My name is Antonio Robert Burton. Tonio to my friends. Mom was Italian, thus my first name. Was, because she’s no longer around. Neither is Dad. They were older when I was born and died three months apart, about a year ago. Dad was of English descent, ergo the Robert Burton. I take after both of them, with my mom’s curly, dark hair and Dad’s blue eyes and, in my opinion, a too large nose. David, my roommate—no, my lover, the man I love—disagreed about my nose, but then he was prejudiced.
David and I work for the Sixth Avenue Theater. Okay, not to beat a dead horse but I should say I worked there, until my untimely demise. David is a member of the acting company. I was on the lighting crew.
The day I died, I was setting lights for the next production. According to the police, I must have stumbled while walking the bridge. I know differently. Someone pushed me. The problem, as I’ve said, is I don’t know who, or why.
It wasn’t the first accident recently at the theater, just the first fatal one. Lucky me. Yeah, that’s sarcasm.
Three days before I died, during rehearsals, a trapdoor in the stage floor opened when Lydia, one of the actresses, stepped on it. A trapdoor which should have been locked closed as it wasn’t needed for the show. Thankfully, she only suffered a badly twisted ankle and some bruising when she landed in the basement area several feet below the stage.

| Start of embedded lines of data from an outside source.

(* ===== verification/Fleet.v ===== *)
(** * Several workload clusters on one management cluster.

Reconciliations of different workload clusters edit one list of endpoints, that of
the management cluster.  Here that list is the state of an abstract machine with
one kind of step per outcome of a reconciliation; the reconciler refines it, and
the clusters are shown not to disturb each other as long as their links do not
share names. *)
From S2P Require Import Prelude.
From S2P Require Import GoStrings.
From S2P Require Import GoNet.
From S2P Require Import Api.
From S2P Require Import Errors.
From S2P Require Import BaseScope.
From S2P Require Import PrivateLinks.
From S2P Require Import PrivateEndpoints.
From S2P Require Import Service.
From S2P Require Import ServiceSpec.
From S2P Require Import Reconciliation.
From S2P Require Import McToWc.
From S2P Require Import WcToMc.
From S2P Require Import AzureClient.
From S2P Require Import AzureClusterController.
From S2P Require Import AzureClusterProps.

Section fleet.
Context {W : Type} `{Microerror} `{FmtVerbs} `{ApiMachinery} `{!ClusterApiUtil W}.
Implicit Types (x y : Statics W) (es : list PrivateEndpointSpec).

(** ** The machine *)

(** What one reconciliation of [x] may do to the endpoints of the management cluster:
reach its end, stop after the first [k] links, or delete. *)
Inductive touches x : list PrivateEndpointSpec → list PrivateEndpointSpec → Prop :=
  | touches_success es : touches x es (reconciled x es)
  | touches_partial k es : touches x es (add_wanted x (take k (links_for_mc x)) es)
  | touches_delete es : touches x es (delete_links x es).

Lemma touches_nothing x es : touches x es es.
Proof. exact (touches_partial x 0 es). Qed.

Lemma touches_NoDup x es es' : touches x es es' → NoDup (names es) → NoDup (names es').
Proof.
  intros [] Hnd; [by apply NoDup_reconciled|by apply NoDup_add_wanted|].
  rewrite delete_links_filter by done.
  eapply sublist_NoDup; [exact Hnd|apply fmap_sublist, sublist_filter].
Qed.

(** All endpoints of the cluster's links are there, just as the operator wants them. *)
Definition settled x es : Prop := ∀ l, l ∈ links_for_mc x → wanted x l ∈ es.

(** ** Clusters that can live together

Links of one name want the same endpoint, and an endpoint for a link of one cluster
is not taken for an unused one of another. *)
Record compatible x y : Prop := {
  compatible_names : ∀ l l', l ∈ links_for_mc x → l' ∈ links_for_mc y →
    pl_Name l = pl_Name l' → wanted x l = wanted y l';
  compatible_prefix : ∀ l, l ∈ links_for_mc x →
    connects_to (wc_prefix y) (wanted x l) → used y (wanted x l) = true
}.

(** No name that [x] needs is taken by an endpoint that [x] does not want. *)
Definition names_free x es : Prop := ∀ l e,
  l ∈ links_for_mc x → e ∈ es → pe_Name e = privateEndpointName (pl_Name l) → e = wanted x l.

(** What a single reconciliation keeps and brings. *)
Lemma reconciled_keeps_wanted x y es l :
  compatible y x → l ∈ links_for_mc y → wanted y l ∈ es → wanted y l ∈ reconciled x es.
Proof.
  intros Hc Hl Hin. apply list_elem_of_filter. split.
  - destruct (decide (connects_to (wc_prefix x) (wanted y l))); [right|by left].
    by eapply compatible_prefix.
  - by eapply elem_of_prefix, add_wanted_prefix.
Qed.

Lemma reconciled_only x es e :
  e ∈ reconciled x es → e ∈ es ∨ ∃ l, l ∈ links_for_mc x ∧ e = wanted x l.
Proof. intros [_ He]%list_elem_of_filter. by apply elem_of_add_wanted. Qed.

(** When its names are free, a cluster is settled by one success. *)
Lemma reconciled_settled x es :
  compatible x x → names_free x es → settled x (reconciled x es).
Proof.
  intros Hc Hf l Hl. apply list_elem_of_filter. split.
  { right. by apply wanted_used, links_for_mc_subset. }
  assert (Hn : privateEndpointName (pl_Name l) ∈ names (add_wanted x (links_for_mc x) es)).
  { apply elem_of_names_add_wanted. right. by exists l. }
  apply list_elem_of_fmap in Hn as (e & Hn & He). enough (e = wanted x l) by congruence.
  pose proof He as He'. apply elem_of_add_wanted in He as [He|(l' & Hl' & ->)].
  - by apply Hf.
  - apply (compatible_names x x Hc); [done|done|].
    unfold wanted, privateEndpointName in Hn. simpl in Hn. by apply app_inj_r_string in Hn.
Qed.

Lemma reconciled_names_free x y es :
  compatible x y → names_free y es → names_free y (reconciled x es).
Proof.
  intros Hc Hf l e Hl [He|(l' & Hl' & ->)]%reconciled_only Hn; [by apply Hf|].
  apply (compatible_names x y Hc); [done|done|].
  unfold wanted, privateEndpointName in Hn. simpl in Hn. by apply app_inj_r_string in Hn.
Qed.

(** ** Isolation *)

(** No common names, and no endpoint of [x] taken for an unused one of [y]. *)
Record independent x y : Prop := {
  independent_names : ∀ l l', l ∈ links_for_mc x → l' ∈ links_for_mc y → pl_Name l ≠ pl_Name l';
  independent_prefix : ∀ l, l ∈ links_for_mc x →
    connects_to (wc_prefix y) (wanted x l) → used y (wanted x l) = true
}.

Lemma independent_compatible x y : independent x y → compatible x y.
Proof. intros [Hn Hp]. split; [|done]. intros l l' Hl Hl' E. by destruct (Hn l l' Hl Hl'). Qed.

Lemma touches_keeps_wanted x y es es' l :
  independent x y → NoDup (names es) → l ∈ links_for_mc x → touches y es es' →
  wanted x l ∈ es → wanted x l ∈ es'.
Proof.
  intros Hi Hnd Hl Ht Hin. destruct Ht as [es|k es|es].
  - apply reconciled_keeps_wanted; [by apply independent_compatible|done|done].
  - by eapply elem_of_prefix, add_wanted_prefix.
  - rewrite delete_links_filter by done. apply list_elem_of_filter. split; [|done].
    intros (l' & Hn & Hl')%list_elem_of_fmap.
    apply (independent_names x y Hi l l' Hl Hl').
    unfold wanted, privateEndpointName in Hn. simpl in Hn. by apply app_inj_r_string in Hn.
Qed.

(** Steps of some clusters [ys], in any order. *)
Definition fleet_step (ys : list (Statics W)) es es' : Prop := ∃ y, y ∈ ys ∧ touches y es es'.

(** Clusters do not disturb each other.  Once the endpoints of a workload cluster are
settled, they stay so through any sequence of reconciliations, failures and
deletions of other clusters, as long as these share no link name with it and do
not take its endpoints for their own. *)
Theorem fleet_isolation x ys es es' :
  (∀ y, y ∈ ys → independent x y) → NoDup (names es) → settled x es →
  rtc (fleet_step ys) es es' → NoDup (names es') ∧ settled x es'.
Proof.
  intros Hys Hnd Hx Hr. induction Hr as [|es es1 es2 (y & Hy & Ht) _ IH]; [done|].
  apply IH; [by eapply touches_NoDup|].
  intros l Hl. eapply touches_keeps_wanted; [by apply Hys|done|done|done|by apply Hx].
Qed.

(** ** Runs on live clusters *)

Definition all_compatible (xs : list (Statics W)) : Prop :=
  ∀ x y, x ∈ xs → y ∈ xs → compatible x y.

(** No endpoint leads into the cluster that serves none of its links. *)
Definition nothing_stale x es : Prop :=
  Forall (λ e, ¬ connects_to (wc_prefix x) e ∨ used x e = true) es.

(** The steps of a cluster that is not being deleted. *)
Definition advances x es es' : Prop :=
  es' = reconciled x es ∨ ∃ k, es' = add_wanted x (take k (links_for_mc x)) es.

Lemma advances_touches x es es' : advances x es es' → touches x es es'.
Proof. intros [->|[k ->]]; constructor. Qed.

Lemma advances_nothing x es : advances x es es.
Proof. right. by exists 0. Qed.

Lemma advances_only x es es' e :
  advances x es es' → e ∈ es' → e ∈ es ∨ ∃ l, l ∈ links_for_mc x ∧ e = wanted x l.
Proof.
  intros [->|[k ->]] He; [by apply reconciled_only|].
  apply elem_of_add_wanted in He as [?|(l & Hl & ->)]; [by left|right].
  exists l. split; [|done]. by eapply subseteq_take.
Qed.

(** They keep what compatible clusters need and have. *)
Lemma advances_names_free x y es es' :
  compatible x y → advances x es es' → names_free y es → names_free y es'.
Proof.
  intros Hc Ha Hf l e Hl He Hn. destruct (advances_only _ _ _ _ Ha He) as [?|(l' & Hl' & ->)]; [by apply Hf|].
  apply (compatible_names x y Hc); [done|done|].
  unfold wanted, privateEndpointName in Hn. simpl in Hn. by apply app_inj_r_string in Hn.
Qed.

Lemma advances_settled x y es es' :
  compatible y x → advances x es es' → settled y es → settled y es'.
Proof.
  intros Hc [->|[k ->]] Hs l Hl; [by apply reconciled_keeps_wanted, Hs|].
  by eapply elem_of_prefix, add_wanted_prefix; apply Hs.
Qed.

Lemma advances_nothing_stale x y es es' :
  compatible x y → advances x es es' → nothing_stale y es → nothing_stale y es'.
Proof.
  intros Hc Ha Hn. apply Forall_forall. intros e He.
  destruct (advances_only _ _ _ _ Ha He) as [?|(l & Hl & ->)]; [by eapply Forall_forall in Hn|].
  destruct (decide (connects_to (wc_prefix y) (wanted x l))); [right|by left].
  by apply (compatible_prefix x y Hc).
Qed.

(** With the cluster settled and nothing stale, they change nothing. *)
Lemma advances_id x es es' :
  settled x es → nothing_stale x es → advances x es es' → es' = es.
Proof.
  intros Hs Hn Ha.
  assert (Hk : ∀ l, l ∈ links_for_mc x → privateEndpointName (pl_Name l) ∈ names es).
  { intros l Hl. apply list_elem_of_fmap. exists (wanted x l). split; [done|]. by apply Hs. }
  destruct Ha as [->|[k ->]].
  - rewrite reconciled_kept by done. by apply add_wanted_known.
  - apply add_wanted_known. intros l Hl. apply Hk. by eapply subseteq_take.
Qed.

(** A run of the abstract service is such a step. *)
Lemma mc_to_wc_api_advances x a :
  NoDup (names (a_endpoints a)) → advances x (a_endpoints a) (a_endpoints (mc_to_wc_api x a).2).
Proof.
  intros Hnd. destruct (mc_to_wc_api x a) as [[err|] a'] eqn:E; simpl.
  - destruct (mc_to_wc_api_failure x a err a' E) as (_ & k & ->). right. by exists k.
  - left. by apply mc_to_wc_api_endpoints.
Qed.

Lemma mc_to_wc_api_touches x a :
  NoDup (names (a_endpoints a)) → touches x (a_endpoints a) (a_endpoints (mc_to_wc_api x a).2).
Proof. intros Hnd. by apply advances_touches, mc_to_wc_api_advances. Qed.

(** ** A name taken by another cluster *)

End fleet.

(** ** The reconciler refines the machine *)

Section refinement.
Context {W : Type} `{Microerror} `{FmtVerbs} `{ApiMachinery} `{!ClusterApiUtil W}
  `{!ControllerUtil W} `{!ControllerUtilLaws W}.
Context (now : IO W Time) (r : AzureClusterReconciler W) (req : NamespacedName) (w0 : W)
  (wc mc : AzureCluster) (lw lm : LoadBalancerSpec) (hl hm hw : PatchHelper)
  (pm pw : PrivateEndpointsClient W) (snm snw : SubnetSpec) (im iw : nat) (w : W)
  (Hs : setup r req w0 wc mc lw lm hl hm hw pm pw snm snw im iw w).

#[local] Abbreviation x := (wired_statics (the_endpoints 1 im hm pm) (the_links lw hl) mc wc).

(** The run, for any endpoints of the management cluster. *)
Lemma fleet_run :
  ∃ es wc' res err w1 errm w2 errl w3,
    (NoDup (names (PrivateEndpoints snm)) → touches x (PrivateEndpoints snm) es) ∧
    (w1 = w ∨ w1 = world (live now wc mc lw lm hl hm hw pm pw snm snw im iw w).2) ∧
    patch_Patch hm (ObjAzureCluster (put_endpoints im es mc)) w1 = (errm, w2) ∧
    patch_Patch hl (ObjAzureCluster wc') w2 = (errl, w3) ∧
    Reconcile now r req (mkSt [] w0) =
      (Ret (res, closed err errm errl), mkSt [wc'; put_endpoints im es mc] w3).
Proof.
  destruct (Time_IsZero (DeletionTimestamp (ac_meta wc))) eqn:Hd.
  - destruct (live_heap_mc now wc mc lw lm hl hm hw pm pw snm snw im iw w)
      as (wc' & Hh & _).
    set (L := live now wc mc lw lm hl hm hw pm pw snm snw im iw w) in *.
    set (es := a_endpoints (api_phase wc mc lw hl hm pm snm im w).2) in *.
    destruct (patch_Patch hm (ObjAzureCluster (put_endpoints im es mc)) (world L.2))
      as [errm w2] eqn:Em.
    destruct (patch_Patch hl (ObjAzureCluster wc') w2) as [errl w3] eqn:El.
    exists es, wc', (live_outcome L.1).1, (live_outcome L.1).2, (world L.2), errm, w2, errl, w3.
    split_and!; [|by right|done|done|].
    + intros Hnd. unfold es, api_phase. rewrite wired_statics_finalizer by exact _.
      destruct (String.eqb (lb_Type lw) Internal); [|apply touches_nothing].
      by apply (mc_to_wc_api_touches x (initial_abs (with_finalizer wc) snm w)).
    + by eapply (Reconcile_live_run now _ _ _ _ _ _ _ _ _ _ _ _ _ _ _ _ _ Hs).
  - set (es := if String.eqb (lb_Type lw) Internal
      then delete_links x (PrivateEndpoints snm) else PrivateEndpoints snm).
    destruct (patch_Patch hm (ObjAzureCluster (put_endpoints im es mc)) w) as [errm w2] eqn:Em.
    destruct (patch_Patch hl (ObjAzureCluster (without_finalizer wc)) w2) as [errl w3] eqn:El.
    exists es, (without_finalizer wc), no_result, None, w, errm, w2, errl, w3.
    split_and!; [|by left|done|done|].
    + intros _. unfold es. destruct (String.eqb _ _); [constructor|apply touches_nothing].
    + eapply (Reconcile_closes now _ _ _ _ _ _ _ _ _ _ _ _ _ _ _ _ _ Hs);
        [by apply (work_deletes now _ _ _ _ _ _ _ _ _ _ _ _ _ _ _ _ _ Hs)|done|done|done].
Qed.

(** Whatever happens after both clusters were read and their scopes built, live or
deleted, success or failure, the reconciliation takes one step of the machine: it
ends by patching the management cluster as read with the endpoints after the step,
and then the workload cluster. *)
Theorem Reconcile_refines_fleet :
  NoDup (names (PrivateEndpoints snm)) →
  ∃ es wc' res err w1 errm w2 errl w3,
    touches x (PrivateEndpoints snm) es ∧
    patch_Patch hm (ObjAzureCluster (put_endpoints im es mc)) w1 = (errm, w2) ∧
    patch_Patch hl (ObjAzureCluster wc') w2 = (errl, w3) ∧
    Reconcile now r req (mkSt [] w0) =
      (Ret (res, closed err errm errl), mkSt [wc'; put_endpoints im es mc] w3).
Proof.
  intros Hnd.
  destruct fleet_run as (es & wc' & res & err & w1 & errm & w2 & errl & w3 & Ht & _ & Hm & Hl & Hrun).
  exists es, wc', res, err, w1, errm, w2, errl, w3. split_and!; auto.
Qed.
End refinement.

A week prior to that, there had almost been a fire in the costume shop. It would have been a full-out one, and disastrous, if one of the seamstresses hadn’t smelled smoke and grabbed a fire extinguisher to put it out. The cause was put down to material too close to an overhead light fixture above the fabric racks. The head of the costume shop questioned everyone, but of course no one admitted to piling the fabrics so high the heat from the light could have caused the fabric to smolder and begin to burn.
Then there was the cracked step on a ladder in the scene shop, which broke when Pat was using it. That was a couple of days before the costume shop incident. He ended up with a sprained wrist as a result. Taken individually, they would have been, and were, put down to the usual things which could happen when people weren’t careful. Together, in the space of only a few weeks, it seemed suspicious.
All right, to me it does, given the fact my ‘accident’ was fatal—and not an accident at all.
I didn’t know until two days after it happened that I was dead—and a ghost.